Continuing where we left off last week with the serialization of the CPNRE® Comprehensive Review eBook, today’s post is all about the environment in which we work – and how we can make it psychologically safe for the people we care for. To bring you up to speed, here’s part 1, part 2, part 3, part 4, part 5, part 6, part 7 and part 8.
Nurse-client interactions: Environment
When we’re busy and overwhelmed, it’s easy to overlook the decisions we make about the environment surrounding our clients and their families.
But before we talk about how we can make the environment safe, I think it’s important to examine the potential consequences when we fail to consider the environment in which we work.
The best teachable moments are the ones where people screw up, so I’m going to share a few examples of how the environment can help or harm the psychological safety of the people we care for.
A few years ago, I started seeing a new physician. The first few times I saw her, I noticed that she left the exam room door wide open during our visits. At first, I remember thinking to myself, “this is weird, but maybe there’s a reason”. But after several months of seeing her, I realized this is what she does. Regardless of the reasons why she leaves the exam room door open during client visits, it’s important to recognize that this lack of regard for privacy and dignity undoubtedly makes people feel uneasy about sharing personal information when they know other people can easily listen. I know it makes me feel uncomfortable and far more hesitant to open up knowing that someone is across the hall, listening to what I say. It seems as though this physician doesn’t understand the perspective of her clients and how the environment is influencing her interactions and care.
Here’s a different example – an example of what happens when we pay close attention to the needs of the people we care for, and how the environment plays a role in meeting their needs.
A few years ago, my father underwent a liver resection for metastatic colorectal cancer. After his surgery, the surgeon brought my family into a quiet, private space to talk. At first I thought the surgeon did this because he was about to share bad news, but I quickly understood that he did this so my family could have a place to talk without spectators. There were lots of tears and emotions felt during that discussion, and I cannot imagine what it would have been like to do that in the hallway or a busy waiting room where other people could watch and listen. It was clear that this physician appreciated that the environment in which we communicated had a tremendous impact on our psychological safety.

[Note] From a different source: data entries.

Lemma downloads_verified work sources w w' :
  work <> "" -> Forall (fun s => name_ok (source_file s)) sources -> no_collisions sources ->
  for_each (download_source sha256 work) sources w = (Ok tt, w') ->
  Forall (verified work w') sources /\
  forall u, (forall s, s ∈ sources -> apart u (join_path work (source_file s)) /\ apart u (join_path work (partial_name s))) ->
    file_data w' u = file_data w u.
Proof.
  intros Hw. revert w. induction sources as [|s l IH]; intros w Hn Hc E; cbn [for_each] in E; [by injection E as <-|].
  apply Forall_cons in Hn as [Hs Hn]. destruct Hc as [Hd Hc]. apply NoDup_cons in Hd as [Hd1 Hd2].
  apply M_bind_ok in E as ([] & w1 & E1 & E). destruct (download_verified _ _ _ _ Hw Hs E1) as [Hv F1].
  destruct (IH w1 Hn) as [Hl F2]; [split; [done|]; intros a b Ha Hb; apply Hc; by right|exact E|]. split.
  - apply Forall_cons. split; [|done]. destruct Hv as (d & Hfd & Hrest). exists d. split; [|done]. rewrite F2; [done|].
    intros t Ht. rewrite Forall_forall in Hn. split; apply siblings_apart; auto using partial_name_ok.
    + intros E2. apply Hd1. rewrite E2. apply list_elem_of_fmap. by exists t.
    + apply Hc; [left|by right].
  - intros u Hu. rewrite F2, F1; [done|apply Hu; left..|]. intros t Ht. apply Hu. by right.
Qed.
(** ** Lemmas: the directories of a deployment *)

Lemma checkout_components checkout n : is_absolute checkout = true -> file_name_of checkout = Some n ->
  exists dir l, parent checkout = Some dir /\ dir <> "" /\ components dir = RootDir :: l /\
    components checkout = components dir ++ [Normal n] /\ name_ok n.
Proof.
  intros Ha Hn. unfold file_name_of in Hn. pose proof (components_absolute _ Ha) as Ec.
  destruct (last (components checkout)) as [c|] eqn:El; [|done]. destruct c; try done. injection Hn as ->.
  apply last_Some in El as [k Ek]. assert (exists l, k = RootDir :: l) as [l ->].
  { rewrite Ek in Ec. destruct k as [|c l]; [by injection Ec|]. cbn in Ec. injection Ec as -> _. by exists l. }
  destruct (parent_components checkout l (Normal n) Ha Ek) as (dir & Hp & Hda & Hd). exists dir, l.
  split_and!; [done|by apply absolute_nonempty|done|by rewrite Ek, Hd|].
  apply (components_names checkout). rewrite Ek. apply elem_of_app. right. by left.
Qed.

Lemma work_name_ok n : name_ok n -> name_ok (fmt ["."; n; ".extra-work-"; show_N pid]).
Proof.
  intros (Hs & _ & _). unfold name_ok, no_slash. cbn [fmt foldr]. rewrite !has_app, Hs.
  rewrite (all_bytes_has is_digit "/" (show_N pid)) by (done || apply show_N_digits).
  split_and!; [done| |].
  - unfold skipped. destruct n; done.
  - by destruct n as [|? []].
Qed.

Lemma work_apart checkout work : is_absolute checkout = true -> work_dir pid checkout = Ok work ->
  work <> "" /\ forall p q l k, components p = components work ++ l -> components q = components checkout ++ k -> apart p q.
Proof.
  unfold work_dir. intros Ha (n & Hn%ok_or_ok & E)%bind_ok. apply bind_ok in E as (dir & Hd%ok_or_ok & E). injection E as <-.
  destruct (checkout_components _ _ Ha Hn) as (dir' & l' & Hd' & Hne & Edir & Ec & Hok).
  rewrite Hd in Hd'. injection Hd' as <-. pose proof (work_name_ok n Hok) as Hwok. split.
  - intros E. pose proof (eq_trans (eq_sym (components_join_name dir _ Hne Hwok)) (f_equal components E)) as E2.
    by rewrite Edir in E2.
  - intros p q l k Hp Hq. rewrite components_join_name, <- app_assoc in Hp by done. rewrite Ec, <- app_assoc in Hq.
    eapply components_apart; [exact Hp|exact Hq|]. intros [= E]. apply (f_equal len) in E.
    change (S (len (n +:+ ".extra-work-" +:+ show_N pid +:+ "")) = len n) in E. rewrite len_app in E. lia.
Qed.

(** Removing what is not there, or something else. *)
Lemma remove_path_data p u w r w' : apart u p -> remove_path_if_exists p w = (r, w') -> file_data w' u = file_data w u.
Proof.
  intros Hu. unfold remove_path_if_exists, io_step.
  destruct (symlink_kind w p) as [[]|e]; [| | | |case_bool_decide; by intros [= _ <-]];
    match goal with |- context [?op p w] => destruct (op p w) as [o w1] eqn:E end; intros [= _ <-];
    first [by rewrite <- (remove_file_data w p u Hu), E | by rewrite <- (remove_dir_data w p u Hu), E].
Qed.

Lemma or_discard_ok {A} work (m : M W A) w a w' : or_discard work m w = (Ok a, w') -> m w = (Ok a, w').
Proof.
  unfold or_discard, catch, mbind, M_bind. destruct (m w) as [[b|e] w1]; [by intros [= -> ->]|].
  by destruct (remove_path_if_exists work w1).
Qed.
Lemma in_context_ok {A} msg (m : M W A) w a w' : in_context msg m w = (Ok a, w') -> m w = (Ok a, w').
Proof. unfold in_context. destruct (m w) as [[b|e] w1]; by intros [= -> ->]. Qed.

Lemma below_checkout checkout a n : is_absolute checkout = true -> name_ok a -> name_ok n ->
  components (join_path (join_path checkout a) n) = components checkout ++ [Normal a; Normal n].
Proof.
  intros Ha Hok Hn. assert (join_path checkout a <> "") as Hne.
  { intros E%(f_equal components). rewrite components_join_name in E by auto using absolute_nonempty.
    rewrite (components_absolute _ Ha) in E. done. }
  rewrite components_join_name by done. rewrite components_join_name by auto using absolute_nonempty. by rewrite <- app_assoc.
Qed.

Lemma extra_components checkout : is_absolute checkout = true ->
  extra_dir checkout <> "" /\ components (extra_dir checkout) = components checkout ++ [Normal "files"; Normal "extra"].
Proof.
  intros Ha. pose proof (below_checkout checkout "files" "extra" Ha ltac:(done) ltac:(done)) as Ex. split; [|exact Ex].
  intros E. change (components (extra_dir checkout) = components checkout ++ [Normal "files"; Normal "extra"]) in Ex.
  rewrite E in Ex. by destruct (components checkout).
Qed.

(** C14.  What is published in the deployment was verified: the files of all sources
    when the deployment has no program to process them, and otherwise what that
    program made of the working directory with those files. *)
Theorem extra_data_is_verified i checkout runtime_dir w w' metadata sources :
  is_absolute checkout = true ->
  apply_extra_data pid sha256 run_apply_extra i checkout runtime_dir w = (Ok tt, w') ->
  read_to_string w (join_path checkout "metadata") = inl metadata -> parse_sources metadata = Ok sources ->
  sources <> [] -> is_file w (applied_marker checkout) = false -> no_collisions sources ->
  exists work w1 w2, work_dir pid checkout = Ok work /\ Forall (verified work w1) sources /\
    (if is_file w1 (join_path checkout "files/bin/apply_extra")
     then run_apply_extra i checkout runtime_dir work (negb (no_runtime metadata)) w1 = (Ok tt, w2)
     else w2 = w1 /\ Forall (verified (extra_dir checkout) w') sources) /\
    forall n, name_ok n -> file_data w' (join_path (extra_dir checkout) n) = file_data w2 (join_path work n).
Proof.
  intros Ha E Hm Hs Hne Hmark Hc. unfold apply_extra_data in E.
  apply M_bind_ok in E as (m & w0 & E0 & E). unfold getr in E0. rewrite Hm in E0. injection E0 as <- <-.
  rewrite Hs in E. apply M_bind_ok in E as (ss & w0 & [= <- <-] & E). rewrite bool_decide_false in E by done.
  rewrite gets_bind, Hmark in E.
  do 3 apply M_bind_ok in E as (? & ? & _ & E). apply M_bind_ok in E as (work & w3 & [= Hw ->] & E).
  do 2 apply M_bind_ok in E as (? & ? & _ & E). apply M_bind_ok in E as ([] & w1 & Hdl%or_discard_ok & E).
  rewrite gets_bind in E. apply M_bind_ok in E as ([] & w2 & Hrun & E).
  apply M_bind_ok in E as ([] & w4 & Hrm & E). apply M_bind_ok in E as ([] & w5 & Hmv%io_step_ok & Hwr%io_step_ok).
  destruct (work_apart _ _ Ha Hw) as [Hwne Hap].
  assert (forall s, s ∈ sources -> name_ok (source_file s)) as Hok by (intros s; by apply (parsed_sources metadata)).
  destruct (downloads_verified work sources _ _ Hwne ltac:(by apply Forall_forall) Hc Hdl) as [Hv _].
  assert (forall n, name_ok n -> file_data w' (join_path (extra_dir checkout) n) = file_data w2 (join_path work n)) as Hpub.
  { intros n Hn. assert (name_ok APPLIED_MARKER) as Hk by done.
    pose proof (extra_components checkout Ha) as [Hxne Ex].
    pose proof (components_join_name (extra_dir checkout) n Hxne Hn) as Exn. rewrite Ex in Exn.
    pose proof (components_join_name work n Hwne Hn) as Ewn.
    pose proof (components_join_name checkout APPLIED_MARKER (absolute_nonempty _ Ha) Hk) as Ek.
    assert (apart (join_path work n) (extra_dir checkout)) as Hap1 by (by eapply Hap).
    assert (apart work (extra_dir checkout)) as Hap2 by (eapply Hap; [by rewrite app_nil_r|exact Ex]).
    destruct (rename_data _ _ _ _ Hap2 Hmv) as (Hmove & _ & _).
    transitivity (file_data w5 (join_path (extra_dir checkout) n)).
    - pose proof (write_data w5 (applied_marker checkout) ("1" +:+ nl) (join_path (extra_dir checkout) n)) as Hd.
      rewrite Hwr in Hd. apply Hd. eapply (components_apart (components checkout)); [by rewrite Exn, <- app_assoc|exact Ek|done].
    - rewrite (Hmove (join_path work n) _ [Normal n]); [|done|by rewrite Exn, Ex].
      exact (remove_path_data _ _ _ _ _ Hap1 Hrm). }
  exists work, w1, w2. split_and!; [done|done| |done]. destruct (is_file w1 _) eqn:Eprog.
  - by apply or_discard_ok, in_context_ok in Hrun.
  - injection Hrun as <-. split; [done|]. rewrite Forall_forall in Hv |- *. intros s Hs'.
    destruct (Hv s Hs') as (d & Hd & Hrest). exists d. split; [|done]. rewrite Hpub by auto. done.
Qed.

While our ability to create quiet, safe, respectful and private environments depends on the setting and situation, there are simple things we can do to improve the influence of the physical space for our clients and their families.
Practical nurses can create a respectful, safe and private environment by:
- Drawing curtains to create privacy in a hospital room
- Knocking before entering through a closed door
- Finding a private space, free of noise and distraction especially in sensitive situations
- Paying attention to lighting in a room
- Using neutral spaces
- Limiting the use of chapels or religious spaces unless a client or family specifically requests it
Here’s an example of a question about the environment:
|Question: Mrs. Reiker is a 73 year old client living in a long-term care facility. Recently the nursing staff have noticed that Mrs. Reiker is more agitated in the evenings, and at times physically aggressive towards her roommate. Her family is upset and requesting to discuss the situation. As the nursing team leader, where should the practical nurse arrange a meeting with Mrs. Reiker’s family?
Correct answer: 4.
The conference room is the most appropriate environment in this situation for the simple reason that it’s the most quiet, private and neutral space amongst these answer options.
Nursing stations don’t offer a lot of confidentiality and they can be noisy. Chapels aren’t appropriate spaces to hold meetings for a few reasons. One reason is that other people may want to use the chapel for prayer and the other reason is that not everyone is comfortable in a chapel. Client rooms also aren’t the most appropriate environments to hold meetings because there may be other clients sharing the room, and some meetings are held about clients – without them.
You may see questions on the CPNRE® asking you to choose ‘Which environment is the most appropriate?’ or ‘Where should the practical nurse arrange a meeting?’ When answering these kinds of questions, try to think about the above ways in which we can provide a dignified space for clients and their families. Ask yourself: what kind of environment would provide this client or family the most privacy and respect for their beliefs, values and preferences?